Status: (Passed) 2009-09-08 - Chaptered by Secretary of State - Res. Chapter 93, Statutes of 2009. [ACR29 Detail]

Download: California-2009-ACR29-Chaptered.html
BILL NUMBER: ACR 29	CHAPTERED
	BILL TEXT

	RESOLUTION CHAPTER  93
	FILED WITH SECRETARY OF STATE  SEPTEMBER 8, 2009
	ADOPTED IN SENATE  AUGUST 27, 2009
	ADOPTED IN ASSEMBLY  AUGUST 31, 2009
	AMENDED IN SENATE  JULY 2, 2009
	AMENDED IN SENATE  JUNE 16, 2009
	AMENDED IN SENATE  MAY 7, 2009

INTRODUCED BY   Assembly Member Jones

                        FEBRUARY 19, 2009

   Relative to health disparities.


	LEGISLATIVE COUNSEL'S DIGEST


   ACR 29, Jones. Health disparities: racial and ethnic populations.
   This measure would request that the California Health and Human
Services Agency provide leadership to encourage departments within
the agency to focus on preventing, reducing, and eliminating health
disparities among racial and ethnic population subgroups.

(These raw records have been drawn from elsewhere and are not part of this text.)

(* ===== verification/EbpfVm.v ===== *)
(** The reference interpreter of extended BPF programs that the repository
    tests the compiler with (tests/common/ebpf_interp.rs): registers that must
    be written before they are read, loads confined to the context and the
    packet, faults as values. *)

From S2P Require Export Ebpf.

Definition BPF_NEG : Z := 0x80.
Definition BPF_MOD : Z := 0x90.
Definition BPF_ARSH : Z := 0xc0.
Definition BPF_JSGT : Z := 0x60.
Definition BPF_JSGE : Z := 0x70.
Definition BPF_JSLT : Z := 0xc0.
Definition BPF_JSLE : Z := 0xd0.

Definition ALU_OPS : list Z :=
  [BPF_ADD; BPF_SUB; BPF_MUL; BPF_DIV; BPF_OR; BPF_AND; BPF_LSH; BPF_RSH; BPF_NEG; BPF_MOD;
   BPF_XOR; BPF_MOV; BPF_ARSH; BPF_END].
Definition COND_OPS : list Z :=
  [BPF_JEQ; BPF_JNE; BPF_JGT; BPF_JGE; BPF_JLT; BPF_JLE; BPF_JSET; BPF_JSGT; BPF_JSGE; BPF_JSLT;
   BPF_JSLE].

(** * Memory *)

Definition CTX_BASE : Z := 0x20000000.
Definition PKT_BASE : Z := 0x10000002.
Definition STEP_LIMIT : nat := Z.to_nat (Z.shiftl 1 16).

Inductive Endian := Little | Big.

#[export] Instance Endian_eq_dec : EqDecision Endian.
Proof. solve_decision. Defined.

(** [fold(0, |v, &b| (v << 8) | b as u64)] on at most eight bytes. *)
Definition be_value (bytes : list Z) : Z := foldl (λ v b, Z.shiftl v 8 .| b) 0 bytes.

Definition read (e : Endian) (bytes : list Z) : Z :=
  match e with
  | Little => be_value (reverse bytes)
  | Big => be_value bytes
  end.

Inductive Verdict := Match | NoMatch.

Inductive Fault :=
  | UnknownOpcode (pc c : Z)
  | BadRegister (pc : Z)
  | WriteToR10 (pc : Z)
  | UninitRegister (pc reg : Z)
  | OutOfBounds (pc addr size : Z)
  | BadCtxAccess (pc addr size : Z)
  | JumpOutOfRange (pc : Z)
  | PcOutOfRange (pc : Z)
  | DivByZero (pc : Z)
  | BadShift (pc : Z)
  | BadEndWidth (pc imm : Z)
  | BadReturn (r0 : Z)
  | StepLimit.

(** [Result<A, Fault>] *)
Definition R (A : Type) : Type := A + Fault.

#[export] Instance R_ret : MRet R := λ A a, inl a.
#[export] Instance R_bind : MBind R := λ A B f r,
  match r with inl a => f a | inr e => inr e end.

Definition fault {A} (e : Fault) : R A := inr e.

(** * Registers *)

Record Regs := mk_regs {
  rv : list Z;
  rinit : list bool;
}.

Definition u64_max : Z := 2 ^ 64 - 1.
Definition as_u64 (x : Z) : Z := x mod 2 ^ 64.

(** [self.v[r]] and [self.init[r]] for a register number the caller checked. *)
Definition rd (regs : Regs) (r pc : Z) : R Z :=
  match zget (rinit regs) r, zget (rv regs) r with
  | Some true, Some v => mret v
  | _, _ => fault (UninitRegister pc r)
  end.

Definition wr (regs : Regs) (r val pc : Z) : R Regs :=
  if r =? R10 then fault (WriteToR10 pc)
  else mret (mk_regs (zset r val (rv regs)) (zset r true (rinit regs))).

(** R1 holds the context, R10 is readable. *)
Definition regs_entry : Regs :=
  mk_regs (zset R1 CTX_BASE (replicate 11 0)) (zset R10 true (zset R1 true (replicate 11 false))).

(** The context in the byte order of the host. *)
Definition host_bytes (host : Endian) (n : nat) (x : Z) : list Z :=
  match host with Little => le_bytes n x | Big => reverse (le_bytes n x) end.

Definition ctx_of (host : Endian) (pkt : list Z) : list Z :=
  host_bytes host 4 (as_u32 PKT_BASE) ++ host_bytes host 4 (as_u32 (PKT_BASE + zlen pkt)).

Definition slice (l : list Z) (a b : Z) : list Z := take (Z.to_nat (b - a)) (drop (Z.to_nat a) l).

Definition load (ctx pkt : list Z) (addr size pc : Z) : R (list Z) :=
  if (CTX_BASE <=? addr) && (addr <? CTX_BASE + 8) then
    let off := addr - CTX_BASE in
    if negb (size =? 4) || negb (off .& 3 =? 0) then fault (BadCtxAccess pc addr size)
    else mret (slice ctx off (off + 4))
  else if PKT_BASE <=? addr then
    let off := addr - PKT_BASE in
    if (off + size <? 2 ^ 64) && (off + size <=? zlen pkt) then mret (slice pkt off (off + size))
    else fault (OutOfBounds pc addr size)
  else fault (OutOfBounds pc addr size).

(** * Instructions *)

(** [swap_bytes] of the low [n] bytes of [v]. *)
Definition swap_bytes (n : nat) (v : Z) : Z := be_value (le_bytes n v).

Definition exec_end (host : Endian) (insn : Insn) (v pc : Z) : R Z :=
  let dir := code insn .& 0x08 in
  let swap := ((dir =? BPF_TO_BE) && bool_decide (host = Little)) ||
              ((dir =? BPF_TO_LE) && bool_decide (host = Big)) in
  if imm insn =? 16 then mret (if swap then swap_bytes 2 v else as_u16 v)
  else if imm insn =? 32 then mret (if swap then swap_bytes 4 v else as_u32 v)
  else if imm insn =? 64 then mret (if swap then swap_bytes 8 v else v)
  else fault (BadEndWidth pc (imm insn)).

Definition shift_ok (width s pc : Z) : R Z :=
  if s <? width then mret s else fault (BadShift pc).

(** The operation on operands cut to the width; the result is cut after it. *)
Definition alu_op (op width d s pc c : Z) : R Z :=
  if op =? BPF_ADD then mret (as_u64 (d + s))
  else if op =? BPF_SUB then mret (as_u64 (d - s))
  else if op =? BPF_MUL then mret (as_u64 (d * s))
  else if ((op =? BPF_DIV) || (op =? BPF_MOD)) && (s =? 0) then fault (DivByZero pc)
  else if op =? BPF_DIV then mret (d / s)
  else if op =? BPF_MOD then mret (d mod s)
  else if op =? BPF_OR then mret (d .| s)
  else if op =? BPF_AND then mret (d .& s)
  else if op =? BPF_XOR then mret (Z.lxor d s)
  else if op =? BPF_LSH then n ← shift_ok width s pc; mret (as_u64 (Z.shiftl d n))
  else if op =? BPF_RSH then n ← shift_ok width s pc; mret (Z.shiftr d n)
  else if op =? BPF_ARSH then
    n ← shift_ok width s pc; mret (Z.shiftr (signed width d) n mod 2 ^ width)
  else if op =? BPF_NEG then mret (as_u64 (- d))
  else if op =? BPF_MOV then mret s
  else fault (UnknownOpcode pc c).

Definition exec_alu (regs : Regs) (insn : Insn) (is64 : bool) (op pc : Z) : R Z :=
  s ← (if negb (code insn .& BPF_X =? 0) then rd regs (src insn) pc
       else if is64 then mret (as_u64 (imm insn))
       else mret (as_u32 (imm insn)));
  d ← (if op =? BPF_MOV then mret 0 else rd regs (dst insn) pc);
  let width := if is64 then 64 else 32 in
  let mask := if is64 then u64_max else u32_max in
  r ← alu_op op width (d .& mask) (s .& mask) pc (code insn);
  mret (r .& mask).

Definition jump_taken (op a b sa sb : Z) : bool :=
  if op =? BPF_JEQ then a =? b
  else if op =? BPF_JNE then negb (a =? b)
  else if op =? BPF_JGT then b <? a
  else if op =? BPF_JGE then b <=? a
  else if op =? BPF_JLT then a <? b
  else if op =? BPF_JLE then a <=? b
  else if op =? BPF_JSET then negb (a .& b =? 0)
  else if op =? BPF_JSGT then sb <? sa
  else if op =? BPF_JSGE then sb <=? sa
  else if op =? BPF_JSLT then sa <? sb
  else sa <=? sb.

Definition exec_cond (regs : Regs) (insn : Insn) (is32 : bool) (op pc : Z) : R bool :=
  a ← rd regs (dst insn) pc;
  b ← (if negb (code insn .& BPF_X =? 0) then rd regs (src insn) pc
       else mret (as_u64 (imm insn)));
  let w := if is32 then 32 else 64 in
  let a' := a mod 2 ^ w in
  let b' := b mod 2 ^ w in
  mret (jump_taken op a' b' (signed w a') (signed w b')).

(** [target], for a program of [len] instructions *)
Definition target (len : Z) (insn : Insn) (pc : Z) : R Z :=
  let t := pc + 1 + off insn in
  if (t <? 0) || (len <=? t) then fault (JumpOutOfRange pc) else mret t.

(** How one turn of the loop ends: with the registers and the next [pc], or at
    [exit] with R0. *)
Definition exec_ldx (ctx pkt : list Z) (host : Endian) (regs : Regs) (insn : Insn) (pc : Z) :
    R Regs :=
  let unknown := UnknownOpcode pc (code insn) in
  if negb (code insn .& 0xe0 =? BPF_MEM) then fault unknown
  else
    let sz := code insn .& 0x18 in
    size ← (if sz =? BPF_B then mret 1
            else if sz =? BPF_H then mret 2
            else if sz =? BPF_W then mret 4
            else if sz =? BPF_DW then mret 8
            else fault unknown);
    base ← rd regs (src insn) pc;
    bytes ← load ctx pkt (as_u64 (base + off insn)) size pc;
    wr regs (dst insn) (read host bytes) pc.

Definition exec_insn (prog : list Insn) (ctx pkt : list Z) (host : Endian) (regs : Regs)
    (insn : Insn) (pc : Z) : R ((Regs * Z) + Z) :=
  let next (regs' : Regs) : R ((Regs * Z) + Z) := mret (inl (regs', pc + 1)) in
  let jump : R ((Regs * Z) + Z) := t ← target (zlen prog) insn pc; mret (inl (regs, t)) in
  let unknown := UnknownOpcode pc (code insn) in
  let class := code insn .& 0x07 in
  let op := code insn .& 0xf0 in
  if (10 <? dst insn) || (10 <? src insn) then fault (BadRegister pc)
  else if class =? BPF_LDX then regs' ← exec_ldx ctx pkt host regs insn pc; next regs'
  else if (class =? BPF_ALU) || (class =? BPF_ALU64) then
    let is64 := class =? BPF_ALU64 in
    if negb (bool_decide (op ∈ ALU_OPS)) then fault unknown
    else if op =? BPF_END then
      if is64 : bool then fault unknown
      else
        v ← rd regs (dst insn) pc;
        out ← exec_end host insn v pc;
        regs' ← wr regs (dst insn) out pc;
        next regs'
    else
      r ← exec_alu regs insn is64 op pc;
      regs' ← wr regs (dst insn) r pc;
      next regs'
  else if (class =? BPF_JMP) || (class =? BPF_JMP32) then
    let is32 := class =? BPF_JMP32 in
    if negb (bool_decide (op ∈ COND_OPS) ||
             (negb is32 && ((op =? BPF_JA) || (op =? BPF_EXIT)))) then fault unknown
    else if negb is32 && (op =? BPF_EXIT) then r0 ← rd regs 0 pc; mret (inr r0)
    else if negb is32 && (op =? BPF_JA) then jump
    else
      taken ← exec_cond regs insn is32 op pc;
      if taken : bool then jump else next regs
  else fault unknown.

Fixpoint exec_loop (n : nat) (prog : list Insn) (ctx pkt : list Z) (host : Endian) (regs : Regs)
    (pc : Z) : R Z :=
  match n with
  | O => fault StepLimit
  | S n' =>
      match zget prog pc with
      | None => fault (PcOutOfRange pc)
      | Some insn =>
          r ← exec_insn prog ctx pkt host regs insn pc;
          match r with
          | inl (regs', pc') => exec_loop n' prog ctx pkt host regs' pc'
          | inr r0 => mret r0
          end
      end
  end.

Definition exec (prog : list Insn) (pkt : list Z) (host : Endian) : R Z :=
  exec_loop STEP_LIMIT prog (ctx_of host pkt) pkt host regs_entry 0.

Definition run_ebpf (prog : list Insn) (pkt : list Z) (host : Endian) : R Verdict :=
  r0 ← exec prog pkt host;
  if r0 =? XDP_PASS then mret Match
  else if r0 =? XDP_DROP then mret NoMatch
  else fault (BadReturn r0).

This
measure would also encourage interdepartmental-collaboration on
specified factors that contribute to health disparity and the
consideration of the diverse health care needs of various ethnic
subgroups.



   WHEREAS, The National Institutes of Health defines health
disparities as the "differences in the incidence, prevalence,
mortality, and burden of diseases and other adverse health conditions
that exist among specific population groups in the United States";
and
   WHEREAS, A number of studies show that members of communities of
color are much more likely to experience poor quality of health and
health care than their white counterparts across a broad spectrum of
illnesses, injuries, and treatment outcomes; and
   WHEREAS, African Americans, Alaskan natives, American Indians,
Asian Americans, Latinos, and Pacific Islanders are more likely than
whites to have poor health, to be uninsured, and to die prematurely;
and
   WHEREAS, Reported risk factors for most chronic diseases,
including cardiovascular disease, in California are alarming: 32.7
percent of adults report high cholesterol, 23.4 percent report high
blood pressure, 7.2 percent have diabetes, 13.3 percent are current
smokers, 36.2 percent report being overweight, and 22.3 percent
report not exercising in the previous 30 days; and
   WHEREAS, Cardiovascular disease, since 1900, has been the number
one killer in the United States, and one in three persons has some
form of cardiovascular disease; and
   WHEREAS, More than 1.7 million Californians are affected by heart
disease; and
   WHEREAS, Heart disease is the leading cause of death in
California, accounting for more than 73,000 deaths, or almost
one-third of all deaths in the state; and
   WHEREAS, Nearly 128 women die every day in California from
cardiovascular disease; and
   WHEREAS, In California, African Americans, Asian Americans,
Pacific Islanders, Latinos, and Native Americans die
disproportionately from heart disease; and
   WHEREAS, Poor health outcomes carry both significant individual
and societal costs; and
   WHEREAS, The estimated direct and indirect costs of cardiovascular
disease in the United States were $475 billion in the year 2008; and

   WHEREAS, Research has found lower awareness of hypertension,
medication taking, and blood pressure control among Hispanics; and
   WHEREAS, People of color have higher rates of diabetes than
whites; 10 percent of African American adults, 11 percent of Latino
adults, 13.3 percent of Native American and Alaskan Native adults,
and 6.6 percent of Asian adults in California have been diagnosed
with diabetes; and
   WHEREAS, Heart disease, diabetes, and other chronic diseases can
be prevented not only by addressing behavioral factors such as
lifestyle and habits but by changing the social and physical
environments that contribute to those unhealthy behaviors; now,
therefore, be it
   Resolved by the Assembly of the State of California, the Senate
thereof concurring, That the Legislature requests that the California
Health and Human Services Agency provide leadership to encourage
departments within the agency to focus on preventing, reducing, and
eliminating health disparities among racial and ethnic population
subgroups; and be it further
   Resolved, That the Legislature encourages interdepartmental
collaboration with an emphasis on the complex social, environmental,
and behavioral factors that contribute to health disparities,
particularly when identifying strategies aimed at the prevention of
chronic diseases, including, but not limited to, cardiovascular
disease; and be it further
   Resolved,That the Legislature encourages the consideration of the
diverse health care needs of various ethnic subgroups, including, but
not limited to, the multiple subgroups within the Asian Pacific
Islander population, to the extent possible; and be it further
   Resolved, That the Chief Clerk of the Assembly transmit copies of
this resolution to the author for appropriate distribution.